Collected data:
(* ===== verification/ReplayScenarios.v ===== *)
(** * Scenarios for journal replay

    A short journal on first-in first-out levels: the theorems about replay
    instantiated, and what becomes of an order that trades and then fails. *)

From S2P Require Import Prelude Types PriceLevel PriceLevelFifo OrderQuantity Fees Stp Clock Cache Risk OrderState Reject SkipMap Book BookInv Matching MatchingInv MatchingSteps MatchingProps Modifications ModificationsProps AddProps UpdateProps Uncrossed MassCancel Operations Depth DepthProps Snapshot SnapshotProps SnapshotQueries Replay ReplayProps ReplayVerify UncrossedCommands Scenarios SnapshotScenarios.
Local Open Scope N_scope.
#[local] Existing Instance sample_wall.

Definition fresh_book : OrderBook := with_clock_and_namespace "BTC/USD" stub_new 0.
Lemma fresh_rep : book_rep fresh_book (content fresh_book).
Proof. apply (book_rep_content _ ∅). by apply empty_rep. Qed.

Definition event (seq : N) (c : SequencerCommand unit) (r : SequencerResult) : SequencerEvent unit :=
  {| sequence_num := seq; timestamp_ns := seq; command := c; event_result := r |}.
Definition journal_of (l : list (SequencerEvent unit)) : InMemoryJournal := {| journal_events := l |}.

Definition sell_10 : OrderType unit := Standard 1 100 10 Sell 11 0 Gtc tt.
Definition first_events : list (SequencerEvent unit) :=
  [event 0 (AddOrder sell_10) (OrderAdded 1);
   event 1 (AddOrder sell_10) (ResultRejected "duplicate order id")].
Definition more_events : list (SequencerEvent unit) :=
  [event 2 (MarketOrder 7 4 Buy) (OrderAdded 7);
   event 3 (UpdateOrder (UpdateQuantity 1 3)) (OrderUpdated 1);
   event 4 (CancelBySide Sell) (MassCancelled mass_cancel_default)].

Lemma replay_exact_witness :
  replay_into tt (journal_of (first_events ++ more_events)) 0 fresh_book =
    replay_reference tt 0 (first_events ++ more_events) fresh_book /\
  fst (replay_into tt (journal_of (first_events ++ more_events)) 0 fresh_book) =
    Ok (4, [(1, 0); (2, 2); (3, 3); (4, 4)]).
Proof.
  split; [|vm_compute; reflexivity].
  apply (replay_exact tt (journal_of (first_events ++ more_events)) 0 fresh_book). vm_compute. congruence.
Defined.

Lemma replay_resumes_witness :
  exists x b1, replay_into tt (journal_of first_events) 0 fresh_book = (Ok x, b1) /\ x = (0, [(1, 0)]) /\
    (replay_into tt (journal_of (first_events ++ more_events)) 2 b1).2 =
    (replay_into tt (journal_of (first_events ++ more_events)) 0 fresh_book).2.
Proof.
  assert (H : (replay_into tt (journal_of first_events) 0 fresh_book).1 = Ok (0, [(1, 0)]))
    by (vm_compute; reflexivity).
  destruct (replay_into tt (journal_of first_events) 0 fresh_book) as [r b1] eqn:E. simpl in H. subst r.
  eexists _, b1. split_and!; [reflexivity|reflexivity|].
  refine (proj1 (replay_resumes tt (journal_of first_events) (journal_of (first_events ++ more_events))
    more_events 0 fresh_book _ b1 eq_refl _ _ E)).
  - repeat split.
  - vm_compute. congruence.
Defined.

Lemma replay_keeps_book_witness :
  exists r b', replay_into tt (journal_of (first_events ++ more_events)) 0 fresh_book = (r, b') /\
    is_ok r = true /\ book_rep b' (content b').
Proof.
  assert (H : is_ok (replay_into tt (journal_of (first_events ++ more_events)) 0 fresh_book).1 = true)
    by (vm_compute; reflexivity).
  destruct (replay_into tt (journal_of (first_events ++ more_events)) 0 fresh_book) as [r b'] eqn:E.
  exists r, b'. split_and!; [reflexivity|exact H|].
  refine (proj2 (replay_keeps_book tt (journal_of (first_events ++ more_events)) 0 fresh_book r b'
    fresh_rep _ E)).
  intros entries [= <-]. repeat constructor.
Defined.

Definition ioc_15 : OrderType unit := Standard 2 100 15 Buy 20 0 Ioc tt.

(** An immediate order that fills in part cannot be replayed.  Live,
    an immediate-or-cancel buy of 15 against an offer of 10 takes the offer
    out of the book and returns an error for the remainder.  Whatever result
    the journal records for that command, a replay either stops with an
    error, or skips the command and keeps in the book the offer that was
    filled live. *)
Theorem partial_ioc_not_replayable :
  let live := snd (add_order tt ioc_15 (snd (add_order tt sell_10 fresh_book))) in
  locations live = ∅ /\ get_last_trade_price live = Some 100 /\
  forall recorded,
    match replay_into tt (journal_of [event 0 (AddOrder sell_10) (OrderAdded 1);
                                      event 1 (AddOrder ioc_15) recorded]) 0 fresh_book with
    | (Ok _, b') => locations b' !! 1 = Some (100, Sell) /\ get_last_trade_price b' = None
    | (Err e, _) => e = ReplayOrderBookError 1 (InsufficientLiquidity Buy 15 10)
    end.
Proof. cbv zeta. split_and!; [by vm_compute..|]. intros []; by vm_compute. Qed.

(** ** The oracle *)

#[local] Instance FifoLevelStateApi : LevelStateApi := {|
  ls_hidden_quantity := (fun lv => sumN f_total (fl_queue lv) - pl_visible_quantity lv) : FLevel -> N;
  ls_order_count := (fun lv => N.of_nat (length (fl_queue lv))) : FLevel -> N;
  ls_orders := (fun lv => pl_iter_orders lv) : FLevel -> _;
  (** the toy levels keep no statistics *)
  ls_statistics := (fun _ => {| orders_added := 0; orders_removed := 0; orders_executed := 0;
    quantity_executed := 0; value_executed := 0; stats_degraded := false |}) : FLevel -> _;
|}.

Definition resting_events : list (SequencerEvent unit) :=
  [event 0 (AddOrder sell_10) (OrderAdded 1);
   event 1 (AddOrder (Standard 2 99 5 Buy 12 0 Gtc tt)) (OrderAdded 2);
   event 2 (AddOrder (Standard 3 98 5 Buy 12 0 Gtc tt)) (OrderAdded 3);
   event 3 (MarketOrder 7 4 Buy) (OrderAdded 7)].
Definition expected_after (l : list (SequencerEvent unit)) : OrderBookSnapshot :=
  match replay_from tt (journal_of l) 0 "BTC/USD" 0 with
  | Ok (b, _) => let s := (create_snapshot 5 b).1 in
      {| sn_symbol := sn_symbol s; sn_timestamp := 0; sn_bids := reverse (sn_bids s); sn_asks := sn_asks s |}
  | Err _ => {| sn_symbol := "BTC/USD"; sn_timestamp := 0; sn_bids := []; sn_asks := [] |}
  end.

Lemma verify_exact_witness :
  exists book last, replay_from tt (journal_of resting_events) 0 "BTC/USD" 0 = Ok (book, last) /\
    verify tt 0 (journal_of resting_events) (expected_after resting_events) = Ok true /\
    shown (sn_bids (expected_after resting_events)) = book_states Buy book /\
    shown (sn_asks (expected_after resting_events)) = book_states Sell book.
Proof.
  assert (Hn : forall l, bool_decide (NoDup (ls_price <$> l)) = true -> NoDup (ls_price <$> l))
    by (intros l; apply bool_decide_eq_true_1).
  pose proof (verify_exact tt 0 (journal_of resting_events) (expected_after resting_events)) as H.
  specialize (H ltac:(intros entries [= <-]; by repeat constructor)).
  specialize (H (Hn (sn_bids (expected_after resting_events)) ltac:(vm_compute; reflexivity))
    (Hn (sn_asks (expected_after resting_events)) ltac:(vm_compute; reflexivity))).
  assert (Hv : verify tt 0 (journal_of resting_events) (expected_after resting_events) = Ok true)
    by (vm_compute; reflexivity).
  assert (Hs : sn_symbol (expected_after resting_events) = "BTC/USD") by (vm_compute; reflexivity).
  rewrite Hs in H.
  destruct (replay_from tt (journal_of resting_events) 0 "BTC/USD" 0) as [[book last]|e].
  - exists book, last. destruct H as (v & H1 & H2). rewrite Hv in H1. injection H1 as <-.
    destruct (proj1 H2 eq_refl) as [H3 H4]. by split_and!.
  - rewrite Hv in H. discriminate H.
Defined.

(** A different maker queue at the same prices and quantities is told apart. *)
Example swapped_queue_detected :
  verify tt 0 (journal_of [event 0 (AddOrder sell_10) (OrderAdded 1);
                           event 1 (AddOrder (Standard 2 100 10 Sell 12 0 Gtc tt)) (OrderAdded 2)])
    (expected_after [event 0 (AddOrder (Standard 2 100 10 Sell 12 0 Gtc tt)) (OrderAdded 2);
                     event 1 (AddOrder sell_10) (OrderAdded 1)]) = Ok false.
Proof. vm_compute. reflexivity. Qed.

(** ** Never crossed *)

Lemma drawable_check (b : OrderBook) :
  (forall s, bool_decide (map_Forall (fun _ lv => Forall (fun o => 0 < f_drawable o) (fl_queue lv)) (levels s b)) = true) ->
  drawable b.
Proof.
  intros H s p lv o Hlv Ho. specialize (H s). apply bool_decide_eq_true_1 in H. specialize (H p lv Hlv).
  simpl in H. rewrite Forall_forall in H. by apply H.
Qed.

(** A re-price across the spread, a crossing sell and a cancel by side. *)
Definition crossing_commands : list (SequencerCommand unit) :=
  [UpdateOrder (UpdatePrice 4 101); AddOrder (Standard 8 95 3 Sell 21 0 Gtc tt); CancelBySide Sell].

Lemma commands_keep_uncrossed_witness :
  uncrossed (run_commands tt crossing_commands demo) /\
  locations (run_commands tt crossing_commands demo) !! 4 = None /\ locations demo !! 4 = Some (99, Buy).
Proof.
  split; [|split; vm_compute; reflexivity].
  refine (proj1 (commands_keep_uncrossed tt crossing_commands demo demo_rep demo_uncrossed _ _ _)).
  - vm_compute. congruence.
  - repeat constructor.
  - split; [|split; [|split; [|exact I]]]; apply drawable_check; intros []; vm_compute; reflexivity.
Defined.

» **Directions for this task**:
Only lines that hold the string "refine" belong in the answer, so copy every one of them from the records.

» **Worked solution**:
  refine (proj1 (replay_resumes tt (journal_of first_events) (journal_of (first_events ++ more_events))
  refine (proj2 (replay_keeps_book tt (journal_of (first_events ++ more_events)) 0 fresh_book r b'
  refine (proj1 (commands_keep_uncrossed tt crossing_commands demo demo_rep demo_uncrossed _ _ _)).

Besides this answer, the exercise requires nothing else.